We continue this month with our tips on keeping your home a happy sanctuary for you to keep your mental health in check.
Light - Lighting is not simply practical, it can also influence your mood. Natural light has been found to be relaxing, it also tops up your vitamin D, so open those curtains and raise the blinds for you daily dose of sunshine. Avoid glare in your home (harsh lighting hitting off smooth/glossy furnishings creates this) which can produce stress. Opt for warm soft lighting, ideal for relaxing. A cool white light is recommended for focus if you also happen to work from home.
Reflection - Consider what you are grateful for. Some find it helpful to start a journal or write lists of all they are thankful for. Experiment and have it as a routine before bed for a week.

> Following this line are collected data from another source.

(* ===== verification/CanonicalLoad.v ===== *)
(** * Loading what was stored

    What the validators of the canonical commands guarantee of a plan draft,
    the published plan read back by [Load], and [CreateTrip] followed by
    [Load]. *)

From S2P Require Import Prelude GoLib Wire WireFacts Schema Tables Leases Commands.
From S2P Require Import Finalization Mutations Proposals CanonicalState Canonical.
From S2P Require Import CanonicalFacts.

(** ** Plan drafts *)

(** The states of the activities a draft names, in its order. *)
Definition draft_states (states : gmap string string) (l : list CanonicalPlanSegmentDraft)
  : list string := omap (fun s => states !! d_ActivityID s) l.

Lemma draft_times_ok fault prior s prior' :
  draft_times fault prior s = Ok prior' -> validCanonicalUUID (d_ActivityID s) = true ->
  segment_wf (wire_of_draft s) /\
  (seg_state (wire_of_draft s) =? 1) = d_Scheduled s /\
  (d_Scheduled s = true -> prior' = seg_end (wire_of_draft s) /\
     forall e start, prior = Some e -> seg_start (wire_of_draft s) = Some start -> e <= start) /\
  (d_Scheduled s = false -> prior' = prior).
Proof.
  unfold draft_times, wire_of_draft, segment_wf. intros H Hid.
  destruct (d_Scheduled s) eqn:Hs; simpl.
  - destruct (d_Start s) as [a|], (d_End s) as [b|]; try done. inv_res. zbool. split_and!; try done.
    + left. split; [done|]. by exists a, b.
    + intros _. split; [done|]. intros e start -> [= ->]. by zbool.
  - inv_res. split_and!; try done. by right.
Qed.

(** An accepted draft: every segment is well formed, the times do not overlap,
    no activity is named twice and all of them are known. *)
Lemma draft_loop_ok fault states index l acc acc' :
  draft_loop fault states index l acc = Ok acc' ->
  Forall segment_wf (wire_of_draft <$> l) /\
  plan_order (dr_seen acc) (dr_previousEnd acc) (wire_of_draft <$> l) = Ok tt /\
  (forall s, s ∈ l -> is_Some (states !! d_ActivityID s)) /\
  dr_seen acc' = list_to_set (d_ActivityID <$> l) ∪ dr_seen acc.
Proof.
  revert index acc. induction l as [|s l IH]; intros index acc H; simpl in H.
  { simplify_eq. split_and!; [constructor|done| |set_solver].
    intros s Hs. by apply not_elem_of_nil in Hs. }
  apply bind_ok in H as ([] & Hid%reject_if_ok & H). apply negb_false_iff in Hid.
  destruct (states !! d_ActivityID s) as [state|] eqn:Hst; [|done].
  apply bind_ok in H as ([] & Hseen%reject_if_ok & H).
  apply bind_ok in H as (prior & Htm & H).
  apply draft_times_ok in Htm as (Hwf & Hsched & Hyes & Hno); [|done].
  assert (Hstep : exists started open, draft_loop fault states (index + 1) l
    (MkDraftAcc ({[d_ActivityID s]} ∪ dr_seen acc) open started prior) = Ok acc').
  { destruct (dr_prefixOpen acc && terminal_state state); [eauto|].
    apply bind_ok in H as ([] & _ & H). case_bool_decide; [|eauto].
    apply bind_ok in H as ([] & _ & H). eauto. }
  destruct Hstep as (started & open & Hstep). apply IH in Hstep as (Hl & Ho & Hk & Hs).
  simpl in Ho, Hs. split_and!.
  - rewrite fmap_cons. by constructor.
  - rewrite fmap_cons. cbn [plan_order]. rewrite wire_of_draft_id, Hseen.
    cbn [mbind res_bind reject_if]. rewrite Hsched. destruct (d_Scheduled s).
    + destruct (Hyes eq_refl) as [-> Hle]. simpl.
      destruct (dr_previousEnd acc) as [e|], (seg_start (wire_of_draft s)) as [a|]; simpl; try done.
      by rewrite (proj2 (Z.ltb_ge _ _)) by (by apply Hle).
    + rewrite (Hno eq_refl) in Ho. simpl. done.
  - intros x [->|Hx]%elem_of_cons; [by rewrite Hst|by apply Hk].
  - rewrite Hs. set_solver.
Qed.

Lemma draft_segments_wf fault states l acc :
  draft_loop fault states 0 l draft_start = Ok acc ->
  segments_wf (wire_of_draft <$> l) /\ NoDup (d_ActivityID <$> l) /\
  (forall s, s ∈ l -> is_Some (states !! d_ActivityID s)) /\
  dr_seen acc = list_to_set (d_ActivityID <$> l).
Proof.
  intros H. apply draft_loop_ok in H as (Hw & Ho & Hk & Hs). simpl in *.
  apply plan_order_wf in Ho; [|done]. split_and!; [done| |done|by rewrite Hs, (right_id_L ∅ (∪))].
  destruct Ho as [_ Hnd _]. rewrite <- list_fmap_compose in Hnd.
  erewrite list_fmap_ext in Hnd; [exact Hnd|]. intros ? x _. apply wire_of_draft_id.
Qed.

(** ** The published plan *)

Section PlanLoad.
Context {PG : Postgres}.

(** The row [Load] reads for a published plan, and the plan in its payload. *)
Definition loaded_plan (planID owner : string) (revision : Z) (payload : bytes) (created : Z)
  : CanonicalCurrentPlan :=
  MkCurrentPlan planID (uint64 revision) UserAuthored owner None 1 payload (sha256 payload)
    (of_timestamptz created).

Lemma trunc_ms_exact t :
  of_timestamptz (trunc_ms t) / Millisecond = unix_milli (trunc_ms t) /\
  of_timestamptz (trunc_ms t) mod Millisecond = 0.
Proof.
  unfold of_timestamptz, trunc_ms, unix_milli, Millisecond.
  replace (t / 1000 * 1000 * 1000) with (t / 1000 * 1000000) by lia.
  rewrite Z.div_mul, Z.div_mul, Z.mod_mul by lia. done.
Qed.

(** The row of a user's plan passes the tests on its metadata; its payload decides. *)
Lemma load_user_row tripID owner planID revision payload created d :
  plans d !! planID = Some (user_plan tripID owner revision payload created) ->
  plan_check (user_plan tripID owner revision payload created) = true ->
  load_plan tripID owner planID d =
  match parseSnapshotCurrentPlan payload with
  | Err _ => corruptCanonicalState "current-plan payload metadata differs"
  | Ok plan =>
      _ ← corrupt_if (negb (bool_decide (pw_planID plan = planID)) ||
                      negb (pw_planRevision plan =? uint64 revision) ||
                      negb (pw_createdAtUnixMS plan =? of_timestamptz created / Millisecond) ||
                      negb (of_timestamptz created mod Millisecond =? 0))
            "current-plan payload metadata differs";
      _ ← corrupt_if (negb (pw_origin plan =? 1) ||
                      negb (optionalStringEqual None (pw_sourceProposalID plan)))
            "current-plan source metadata differs";
      Ok (loaded_plan planID owner revision payload created, plan)
  end.
Proof.
  intros Hrow Hck. unfold plan_check in Hck. inv_res. cbn -[zlen sha256] in *. zbool.
  assert (Hsize : int32 (zlen payload) = zlen payload).
  { apply int32_small. unfold in_integer in *. inv_res. zbool. lia. }
  unfold load_plan. rewrite Hrow. cbn -[zlen sha256 int32 uint64 parseSnapshotCurrentPlan Z.div Z.modulo].
  rewrite (bool_decide_eq_true_2 (tripID = tripID)) by done.
  cbn -[zlen sha256 int32 uint64 parseSnapshotCurrentPlan Z.div Z.modulo].
  rewrite (proj2 (Z.leb_gt _ _)), Hsize, Z.eqb_refl by done.
  rewrite (bool_decide_eq_true_2 (length (sha256 payload) = 32%nat)) by done.
  rewrite (bool_decide_eq_true_2 (owner = owner)) by done.
  cbn -[zlen sha256 int32 uint64 parseSnapshotCurrentPlan Z.div Z.modulo].
  unfold constant_time_eq. rewrite bool_decide_eq_true_2 by done. reflexivity.
Qed.

Lemma load_user_plan tripID owner planID revision now segments d :
  let created := trunc_ms now in
  let payload := userCurrentPlanPayload planID (uint64 revision) (unix_milli created) segments in
  plans d !! planID = Some (user_plan tripID owner revision payload created) ->
  plan_check (user_plan tripID owner revision payload created) = true ->
  validCanonicalUUID planID = true -> revision <= max_int64 ->
  - 2 ^ 63 <= unix_milli created <= max_int64 ->
  Forall draft_int64 segments -> segments_wf (wire_of_draft <$> segments) ->
  load_plan tripID owner planID d =
  Ok (loaded_plan planID owner revision payload created,
      PlanWire planID (uint64 revision) 1 (wire_of_draft <$> segments) (unix_milli created) "").
Proof.
  intros created payload Hrow Hck Hid Hrev Hcr Hi Hwf. rewrite (load_user_row _ _ _ _ _ _ _ Hrow Hck).
  unfold plan_check in Hck. inv_res. cbn -[zlen sha256] in *. zbool.
  assert (Hu : uint64 revision = revision) by (apply uint64_small; unfold max_int64 in *; lia).
  unfold payload at 1. rewrite parseSnapshot_userCurrentPlanPayload; try done;
    [|rewrite Hu; unfold max_int64 in *; lia].
  destruct (trunc_ms_exact now) as [Hd Hm]. fold created in Hd, Hm.
  cbn -[zlen sha256 int32 uint64 Z.div Z.modulo of_timestamptz Millisecond loaded_plan].
  rewrite (bool_decide_eq_true_2 (planID = planID)), Hd, Hm, !Z.eqb_refl by done.
  cbn -[zlen sha256 uint64 of_timestamptz loaded_plan]. reflexivity.
Qed.

(** Whatever the edit, the plan it publishes passes every check [Load]
    makes of the current plan and reads back as the requested segments, at the
    trip's new revision. *)
Theorem edited_plan_loads clk e d c d' :
  run_edit clk e d = Ok (c, d') -> rc_Duplicate c = false ->
  Forall draft_int64 (er_PlanSegments (edit_request e)) ->
  - 2 ^ 63 <= clk 0%nat / 1000 <= max_int64 ->
  let r := edit_request e in
  exists t current, trips d !! er_TripID r = Some t /\
    load_plan (er_TripID r) (er_OwnerUserID r) (er_PlanID r) d' =
    Ok (current, PlanWire (er_PlanID r) (uint64 (t_trip_revision t + 1)) 1
                   (wire_of_draft <$> er_PlanSegments r) (clk 0%nat / 1000) "").
Proof.
  intros H Hdup Hi Hclk r. pose proof (edited_valid _ _ _ _ _ H) as Hv.
  apply run_edit_ok in H as [[_ ?]|(t & cp & current & d1 & He)]; [congruence|].
  destruct He as [Had _ Hcov _ [Htc Hplan (? & ? & ? & _ & _ & _ & ->) _]].
  fold r in Hi, Had, Hcov, Htc, Hplan |- *.
  assert (Hwf : segments_wf (wire_of_draft <$> er_PlanSegments r)).
  { unfold validateReplacementPlan in Hcov. inv_res. by eapply draft_segments_wf. }
  assert (Hum : unix_milli (trunc_ms (clk 0%nat)) = clk 0%nat / 1000)
    by (unfold unix_milli, trunc_ms; by rewrite Z.div_mul by lia).
  exists t. eexists. split; [apply Had|]. rewrite <- Hum.
  eapply (load_user_plan (er_TripID r)).
  - simpl. by rewrite lookup_insert_eq.
  - apply Hplan.
  - by apply edit_validate_plan.
  - unfold trip_check in Htc. inv_res. zbool. cbn -[in_bigint] in *.
    unfold in_bigint in *. inv_res. by zbool.
  - by rewrite Hum.
  - done.
  - done.
Qed.

End PlanLoad.

(** ** The activities of a created trip *)

Section CreateLoad.
Context {PG : Postgres}.

(** The foreign keys of the activity tables. *)
Record foreign_keys (d : db) : Prop := {
  fk_activity : forall k a, activities d !! k = Some a -> is_Some (trips d !! a_trip_id a);
  fk_window : forall k w, windows d !! k = Some w ->
    exists a, activities d !! k.1 = Some a /\ a_trip_id a = w_trip_id w;
  fk_delay : forall k v, travel_delays d !! k = Some v ->
    (exists a, activities d !! k.1.2 = Some a /\ a_trip_id a = k.1.1) /\
    (exists a, activities d !! k.2 = Some a /\ a_trip_id a = k.1.1)
}.
Lemma storing_effect now b d d' valid invalid :
  storing now b d d' valid invalid -> validateSnapshotBlob b = Ok tt -> blob_unsigned b ->
  any_row (same_identity b) (snapshots d) = false ->
  (forall k r, snapshots d !! k = Some r -> bigint_columns r) -> snapshot_stored now b d d'.
Proof.
  intros Hst Hv Hb Hnew Hbig.
  set (m0 := invalid_rows (sb_TripID b) now invalid (snapshots d)).
  set (m := <[sb_ID b := snapshot_row b now]> m0).
  assert (Hsnap : snapshots d' = delete_rows (fun k _ =>
      bool_decide (k ∈ retired (sb_TripID b) (set_snapshots m d))) m)
    by (by rewrite (sg_result _ _ _ _ _ _ Hst)).
  assert (Hck : zlen (sb_Checksum b) = 32).
  { pose proof (sg_check _ _ _ _ _ _ Hst) as H. unfold snapshot_check in H. inv_res. by zbool. }
  assert (Hlive : forall k r, m !! k = Some r -> live (sb_TripID b) k r = true ->
    (k, r) = (sb_ID b, snapshot_row b now) \/ snapshots d !! k = Some r /\
      (exists s, recoverable (k, r) s) /\ row_newer (sb_ID b, snapshot_row b now) (k, r) = true).
  { intros k r. unfold m. rewrite lookup_insert_Some. intros [[-> ->]|[_ Hk]] Hl; [by left|right].
    destruct (live_before _ _ _ _ _ _ _ _ Hst Hk Hl) as (Hd & s & Hs & Hin). split; [done|].
    split; [by exists s|]. apply live_true in Hl as (HT & _). by eapply stored_is_newer; eauto. }
  assert (Hrow : live (sb_TripID b) (sb_ID b) (snapshot_row b now) = true).
  { apply live_true. apply validateSnapshotBlob_ok in Hv as (_ & Hver & _). simpl. by rewrite Hver. }
  destruct (retained (sb_TripID b) (sb_ID b, snapshot_row b now) m d) as (Hkept & Htwo & Hdead).
  { apply elem_of_rows_where. split; [by unfold m; rewrite lookup_insert_eq|done]. }
  { intros [k r] [Hk Hl]%elem_of_rows_where. destruct (Hlive k r Hk Hl) as [?|(_ & _ & ?)]; auto. }
  rewrite <- Hsnap in Hkept, Htwo, Hdead. constructor; try done.
  - apply (sg_fresh _ _ _ _ _ _ Hst).
  - by apply scan_new_row.
  - intros k r Hk Hl. rewrite Hsnap in Hk. apply lookup_delete_rows_Some in Hk as [Hk _].
    destruct (Hlive k r Hk Hl) as [[= -> ->]|?]; auto.
  - intros k r HT. assert (Hm : m !! k = Some r <-> snapshots d !! k = Some r).
    { unfold m, m0. rewrite lookup_insert_Some, lookup_invalid_rows, fmap_Some.
      pose proof (sg_fresh _ _ _ _ _ _ Hst) as Hfresh. unfold invalid_with. split.
      - intros [[<- <-]|[_ (s & Hs & ->)]]; [done|].
        destruct (reason_of k invalid); [|done]. case_match eqn:E; [|done]. by inv_res.
      - intros Hk. right. split; [congruence|]. exists r. split; [done|].
        destruct (reason_of k invalid); [|done]. by rewrite bool_decide_eq_false_2. }
    rewrite <- Hm. split; [|apply Hdead].
    + intros Hk. rewrite Hsnap in Hk. by apply lookup_delete_rows_Some in Hk as [? _].
    + unfold live. by rewrite bool_decide_eq_false_2.
  - rewrite (sg_result _ _ _ _ _ _ Hst). by destruct d.
Qed.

Make chores enjoyable - Play your favourite album or reward yourself afterwards - delayed gratification is a great motivator. Having a quick clean up can also help you refocus.
Sleep - Failing to achieve a regular decent night’s sleep has been proven to lead to depression. All these tips from both blogs can roll into one here to provide the setting for a good night’s sleep. No clutter or work in the bedroom, you must be able to ‘switch off’ from it all and have a boundary line for relaxation and sanctuary. Black out blinds are helpful in assisting your mind to ease off for the night and refresh.
Storage - This is comes naturally to us. Always being able to find what you are looking for as it is easily accessible and displayed well is good for everyone. This takes us back to no clutter. Having no clutter and your belongings organised means you are less likely to buy items you do not need with everything in full view. This leads you to less likely to feeling overwhelmed.